_Provided records_.
(** * The bliss interface of Sage (src/sage/graphs/bliss.pyx)

    A shallow embedding of the Cython module that hands Sage graphs to the
    bliss library: the automorphism call-back [add_gen], the two builders of
    layered graphs from labelled edge lists, [canonical_form_from_edge_list]
    and [canonical_form], the two copies of a Sage graph [bliss_graph] and
    [bliss_digraph], and [automorphism_group].

    Conventions of the embedding.
    - C integers are mathematical integers ([Z]) with the conversions the
      Cython code performs written out ([uint32] for the implicit C
      conversion to [unsigned int], [to_int] and [to_uint] for the checked
      conversions of Python objects).
    - Python exceptions are values of [exn]; a computation that can raise is
      a value of [M A], which also carries the log of bliss graph objects
      created and deleted so far.
    - bliss itself is a third-party library: a bliss graph is the record of
      the calls made on it, and the canonical labelling and the generators
      computed by bliss are parameters of the functions that use them. *)

From Stdlib Require Import ZArith Lia Ascii Sorting.Sorted.
From stdpp Require Import base decidable option numbers list sorting gmap.

Local Open Scope Z_scope.

(** ** Exceptions and the log of native objects *)

Inductive exn : Set :=
| AssertionError
| IndexError
| KeyError
| TypeError
| OverflowError.

(** [NewGraph d n] is [new Graph(n)] ([d = false]) or [new Digraph(n)]
    ([d = true]); [DelGraph] is the matching [del]. *)
Inductive event : Set :=
| NewGraph (directed : bool) (n : Z)
| DelGraph.

Definition M (A : Type) : Type := (list event * (exn + A))%type.

Definition ret {A} (a : A) : M A := ([], inr a).

Definition raise {A} (e : exn) : M A := ([], inl e).

Definition emit (ev : event) : M unit := ([ev], inr tt).

Definition bind {A B} (m : M A) (k : A → M B) : M B :=
  match m with
  | (l, inl e) => (l, inl e)
  | (l, inr a) => let '(l', r) := k a in (l ++ l', r)
  end.

#[global] Instance M_ret : MRet M := @ret.
#[global] Instance M_bind : MBind M := λ A B k m, bind m k.

(** The events of a computation and its outcome. *)
Definition events {A} (m : M A) : list event := m.1.
Definition outcome {A} (m : M A) : exn + A := m.2.

(** A computation that creates and deletes no bliss graph. *)
Definition silent {A} (m : M A) : Prop := events m = [].

(** [for x in xs: s = body(x, s)] *)
Fixpoint for_each {A S} (xs : list A) (body : A → S → M S) (s : S) : M S :=
  match xs with
  | [] => ret s
  | x :: xs' => s' ← body x s; for_each xs' body s'
  end.

(** A Python list subscript with a non-negative index. *)
Definition getitem {A} (l : list A) (i : nat) : M A :=
  match l !! i with
  | Some a => ret a
  | None => raise IndexError
  end.

(** A Python list subscript: a negative index counts from the end. *)
Definition subscript {A} (l : list A) (i : Z) : M A :=
  if bool_decide (0 ≤ i) then getitem l (Z.to_nat i)
  else if bool_decide (0 ≤ Z.of_nat (length l) + i)
       then getitem l (Z.to_nat (Z.of_nat (length l) + i))
       else raise IndexError.

(** A dictionary subscript. *)
Definition dict_get {K A} `{Countable K} (m : gmap K A) (k : K) : M A :=
  match m !! k with
  | Some a => ret a
  | None => raise KeyError
  end.

(** ** Machine integers (LP64) *)

Definition INT_MAX : Z := 2 ^ 31 - 1.
Definition INT_MIN : Z := - 2 ^ 31.
Definition UINT_MAX : Z := 2 ^ 32 - 1.
Definition LONG_MAX : Z := 2 ^ 63 - 1.

(** Implicit C conversion of an integer expression to [unsigned int]. *)
Definition uint32 (z : Z) : Z := z mod 2 ^ 32.

(** Implicit C conversion to [int] (two's complement wrap-around). *)
Definition int32 (z : Z) : Z := (z + 2 ^ 31) mod 2 ^ 32 - 2 ^ 31.

(** The cast [<unsigned long>] of a C integer. *)
Definition ulong (z : Z) : Z := z mod 2 ^ 64.

(** Checked conversion of a Python integer to a C [int]. *)
Definition to_int (z : Z) : M Z :=
  if bool_decide (INT_MIN ≤ z ≤ INT_MAX) then ret z else raise OverflowError.

(** Checked conversion of a Python integer to a C [unsigned int]. *)
Definition to_uint (z : Z) : M Z :=
  if bool_decide (0 ≤ z ≤ UINT_MAX) then ret z else raise OverflowError.

(** [range(n)] *)
Definition range (n : Z) : list Z := seqZ 0 n.

(** ** [numpy.binary_repr]

    Python strings are lists of characters.  [bin_digits p] is [bin(p)[2:]]
    for a positive [p]. *)

Fixpoint bin_digits (p : positive) : list ascii :=
  match p with
  | xH => ["1"%char]
  | xO p' => bin_digits p' ++ ["0"%char]
  | xI p' => bin_digits p' ++ ["1"%char]
  end.

(** [s.zfill(w)] and the padding with ones that numpy uses for negative
    numbers. *)
Definition pad (c : ascii) (w : nat) (s : list ascii) : list ascii :=
  replicate (w - length s)%nat c ++ s.

(** [numpy.binary_repr(num, width)]: zero gives [width] zeros (one zero
    without a width); a positive number its binary digits, filled with zeros
    on the left up to [width] and never truncated; a negative number a minus
    sign followed by the digits of its absolute value when there is no width,
    and its two's complement otherwise. *)
Definition binary_repr (num : Z) (width : option Z) : list ascii :=
  match num with
  | Z0 =>
      replicate (match width with
                 | Some w => if bool_decide (w = 0) then 1%nat else Z.to_nat w
                 | None => 1%nat
                 end) "0"%char
  | Zpos p =>
      match width with
      | None => bin_digits p
      | Some w => pad "0"%char (Z.to_nat w) (bin_digits p)
      end
  | Zneg p =>
      match width with
      | None => "-"%char :: bin_digits p
      | Some w =>
          let poswidth := Z.of_nat (length (bin_digits p)) in
          let poswidth :=
            if bool_decide (2 ^ (poswidth - 1) = Zpos p) then poswidth - 1
            else poswidth in
          let twocomp := 2 ^ (poswidth + 1) + Zneg p in
          match twocomp with
          | Zpos q => pad "1"%char (Z.to_nat w) (bin_digits q)
          | _ => pad "1"%char (Z.to_nat w) ["0"%char]
          end
      end
  end.

(** ** bliss graphs

    [bliss::Graph] and [bliss::Digraph] are seen through the four members the
    module declares.  A graph object is what was asked of it: the number of
    vertices given to the constructor, the [add_edge] calls and the
    [change_color] calls, both in call order. *)

Record BlissGraph : Set := mkBliss {
  is_digraph : bool;
  nvertices : Z;
  edges : list (Z * Z);
  colors : list (Z * Z)
}.

(** [new Graph(n)] / [new Digraph(n)].  The constructor argument is an
    [unsigned int].  Allocation is taken to succeed. *)
Definition new_graph (d : bool) (n : Z) : M BlissGraph :=
  _ ← emit (NewGraph d n); ret (mkBliss d n [] []).

Definition add_edge (g : BlissGraph) (a b : Z) : BlissGraph :=
  mkBliss (is_digraph g) (nvertices g) (edges g ++ [(a, b)]) (colors g).

Definition change_color (g : BlissGraph) (v c : Z) : BlissGraph :=
  mkBliss (is_digraph g) (nvertices g) (edges g) (colors g ++ [(v, c)]).

Definition del_graph (g : BlissGraph) : M unit := emit DelGraph.

(** Two graphs that are the same bliss object at two moments. *)
Definition same_object (g g' : BlissGraph) : Prop :=
  is_digraph g' = is_digraph g ∧ nvertices g' = nvertices g.

(** ** The automorphism call-back [add_gen]

    The two [while] loops of [add_gen] are run with fuel, and the outcome of a
    run says whether the fuel sufficed.  The counters [cur], [tmp] and
    [marker] are C [int]s, [n] and the entries of [aut] are [unsigned int]s;
    the model is over [nat] and covers [n <= INT_MAX], where the conversions
    between the two are the identity.  [aut] is a C array of [n] entries; a
    read outside it is given as [IndexError].  No exception leaves a
    [cdef void] function (Cython prints it and returns): [Raises] stands for
    a call that ends before [gens.append(perm)]. *)

Inductive run (A : Type) : Type :=
| OutOfFuel
| Raises (e : exn)
| Returns (a : A).
Arguments OutOfFuel {A}.
Arguments Raises {A}.
Arguments Returns {A}.

Section AddGen.
Context {V : Type}.

(** Lines 92-93: [while cur < n and done[cur]: cur += 1], where [k] bounds
    the number of steps ([n - cur] suffices). *)
Fixpoint next_undone (k cur : nat) (done : list bool) : nat :=
  match k with
  | O => cur
  | S k' =>
      match done !! cur with
      | Some true => next_undone k' (S cur) done
      | _ => cur
      end
  end.

(** Lines 101-104: [while aut[tmp] != marker]. *)
Fixpoint follow (fuel : nat) (aut : list nat) (int_to_vertex : gmap nat V)
    (marker tmp : nat) (done : list bool) (cycle : list V)
  : run (list bool * list V) :=
  match fuel with
  | O => OutOfFuel
  | S fuel' =>
      match aut !! tmp with
      | None => Raises IndexError
      | Some a =>
          if bool_decide (a ≠ marker) then
            let tmp := a in
            if bool_decide (tmp < length done)%nat then
              let done := <[tmp := true]> done in
              match int_to_vertex !! tmp with
              | None => Raises KeyError
              | Some v =>
                  follow fuel' aut int_to_vertex marker tmp done (cycle ++ [v])
              end
            else Raises IndexError
          else Returns (done, cycle)
      end
  end.

(** Lines 91-106: [while True], from the state [(cur, done, perm)]; every
    inner loop is given [inner] steps. *)
Fixpoint cycles (inner fuel : nat) (n : nat) (aut : list nat)
    (int_to_vertex : gmap nat V) (cur : nat) (done : list bool)
    (perm : list (list V)) : run (list (list V)) :=
  match fuel with
  | O => OutOfFuel
  | S fuel' =>
      let cur := next_undone (n - cur) cur done in
      if bool_decide (cur = n) then Returns perm
      else
        let marker := cur in
        let tmp := cur in
        match int_to_vertex !! cur with
        | None => Raises KeyError
        | Some v =>
            let cycle := [v] in
            let done := <[cur := true]> done in
            match follow inner aut int_to_vertex marker tmp done cycle with
            | OutOfFuel => OutOfFuel
            | Raises e => Raises e
            | Returns (done, cycle) =>
                cycles inner fuel' n aut int_to_vertex cur done
                  (perm ++ [cycle])
            end
        end
  end.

_Your goal_. Beginning with the opening line above, retype the records exactly through the line with "- C integers", both ends included.

_Task output_.
(** * The bliss interface of Sage (src/sage/graphs/bliss.pyx)

    A shallow embedding of the Cython module that hands Sage graphs to the
    bliss library: the automorphism call-back [add_gen], the two builders of
    layered graphs from labelled edge lists, [canonical_form_from_edge_list]
    and [canonical_form], the two copies of a Sage graph [bliss_graph] and
    [bliss_digraph], and [automorphism_group].

    Conventions of the embedding.
    - C integers are mathematical integers ([Z]) with the conversions the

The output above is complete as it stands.